By Satyajit Kumar and Henry Ndubuaku

Video Title

Parakeet CTC 1.1B is NVIDIA’s non-autoregressive English speech-to-text model built on FastConformer. At only 1.1 billion parameters, it is small enough to run entirely on-device while still delivering state-of-the-art transcription quality. It uses Limited Context Attention in the encoder and a lightweight CTC projection head instead of an autoregressive decoder, which makes the decoding stage extremely efficient.
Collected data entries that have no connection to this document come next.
(* ===== verification/StellarVerifier.v ===== *)
(** src/src/payment-intents/stellar-verifier.service.ts: the verifier of Stellar
    payments, over a Horizon server given by its answers. *)

From S2P Require Import Prelude Text Units MerchantFee Intents Verifier.
From stdpp Require Import base tactics list option sorting strings.
From Stdlib Require Import ZArith Lia.

Open Scope Z_scope.

(** ** Horizon records

    The fields the verifier reads. A close time is what [Date.parse] makes of
    its text: [None] for NaN. *)
Record TransactionRecord := mkTxRecord {
  memo_type : option string;
  tx_memo : option string;
  created_at : option Z;
  successful : bool
}.

(** An operation; [op_transaction] is what [op.transaction()] resolves to. *)
Record OperationRecord := mkOpRecord {
  op_type : string;
  op_from : string;
  op_to : string;
  asset_type : string;
  asset_code : option string;
  asset_issuer : option string;
  op_amount : string;
  op_created_at : option Z;
  transaction_hash : string;
  op_transaction : call TransactionRecord
}.

(** The three reads of a server: a transaction, the payments of a transaction,
    and the [n]-th page (from 0, newest first) of an account's payments. *)
Record Horizon := mkHorizon {
  hz_transaction : string -> call TransactionRecord;
  hz_forTransaction : string -> call (list OperationRecord);
  hz_forAccount : string -> nat -> call (list OperationRecord)
}.

(** [StellarService]: a server per network. *)
Definition StellarService := string -> Horizon.

Definition PAYMENT_SCAN_PAGE_SIZE : nat := 200.
Definition PAYMENT_SCAN_MAX_PAGES : nat := 5.

(** ** The rule *)

Definition predatesIntent (i : PaymentIntent) (closedAt : option Z) : bool :=
  match closedAt with
  | None => true
  | Some closed => closed <? createdAt i - TX_CREATED_AT_SKEW_MS
  end.

Definition legsOf (i : PaymentIntent) : PaymentLegs :=
  match paymentLegs (amount i) (merchantFee i) STELLAR_DECIMALS with
  | Ok l => l
  | Throw _ => mkLegs (Some "-1"%string) None
  end.

Definition amountMatches (expected actual : string) : bool :=
  match toStroops actual, toStroops expected with
  | Ok a, Ok e => a =? e
  | _, _ => false
  end.

Definition op_asset_matches (i : PaymentIntent) (op : OperationRecord) : bool :=
  if bool_decide (asset i = "native"%string)
  then bool_decide (asset_type op = "native"%string)
  else bool_decide (asset_code op = Some (asset i))
       && opt_eqb (asset_issuer op) (assetIssuer i).

Definition paymentMatches (i : PaymentIntent) (op : OperationRecord) : bool :=
  if negb (bool_decide (op_type op = "payment"%string)) then false
  else if negb (bool_decide (op_to op = destination i)) then false
  else if negb (op_asset_matches i op) then false
  else match destinationAmount (legsOf i) with
       | Some expected => amountMatches expected (op_amount op)
       | None => true
       end.

Definition paysMerchantFee (i : PaymentIntent) (operations : list OperationRecord) : bool :=
  match legs_fee (legsOf i) with
  | None => true
  | Some (wallet, amount) =>
      existsb (fun op =>
        bool_decide (op_type op = "payment"%string) && bool_decide (op_to op = wallet)
        && op_asset_matches i op && amountMatches amount (op_amount op)) operations
  end.

Definition memoMatches (i : PaymentIntent) (memoType memo_ : option string) : bool :=
  bool_decide (memoType = Some "id"%string)
  && bool_decide (default ""%string memo_ = memo i).

(** ** By hash *)

Definition verifyByHash (stellar : StellarService) (i : PaymentIntent) (txHash : string)
    : res VerificationResult :=
  let server := stellar (network i) in
  match hz_transaction server txHash with
  | Failed (Some 404) => Ok (mismatch TransactionNotFound)
  | Failed _ => Throw JsError
  | Answered tx =>
      if negb (memoMatches i (memo_type tx) (tx_memo tx)) then Ok (mismatch MemoMismatch)
      else if predatesIntent i (created_at tx) then Ok (mismatch PredatesIntent)
      else
        records ← awaited (hz_forTransaction server txHash);
        match List.find (paymentMatches i) records with
        | None => Ok (mismatch NoPaymentMatches)
        | Some match_ =>
            if negb (paysMerchantFee i records) then Ok (mismatch MerchantFeeUnpaid)
            else if negb (successful tx) then Ok failed_on_chain
            else Ok (confirmed txHash (Some (op_from match_)))
        end
  end.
Using Cactus we achieve up to 6 million tokens/second decode speed with sub-200 ms end-to-end latency on Apple Silicon, fast enough for real-time, always-on transcription without a cloud round-trip.

Architecture Details

Parakeet CTC 1.1B is built on NVIDIA's FastConformer encoder and optimized for non-autoregressive ASR. At a high level:

  1. Audio front-end (mel + subsampling): Input audio is converted to log-mel features, then an 8x depthwise-separable convolutional subsampler reduces sequence length before the encoder stack.
  2. FastConformer encoder blocks: The encoder combines Conformer layers with Limited Context Attention (LCA) for local efficiency and periodic Global Tokens (GT) so long-range context is still preserved.
  3. CTC projection head: Instead of an autoregressive decoder, Parakeet projects encoder states directly to token logits and uses CTC decoding (blank/repeat collapse), making inference highly parallel and low latency.

This architecture is why Parakeet works well for both real-time and batch transcription: most compute is in the encoder pass, and decoding stays lightweight.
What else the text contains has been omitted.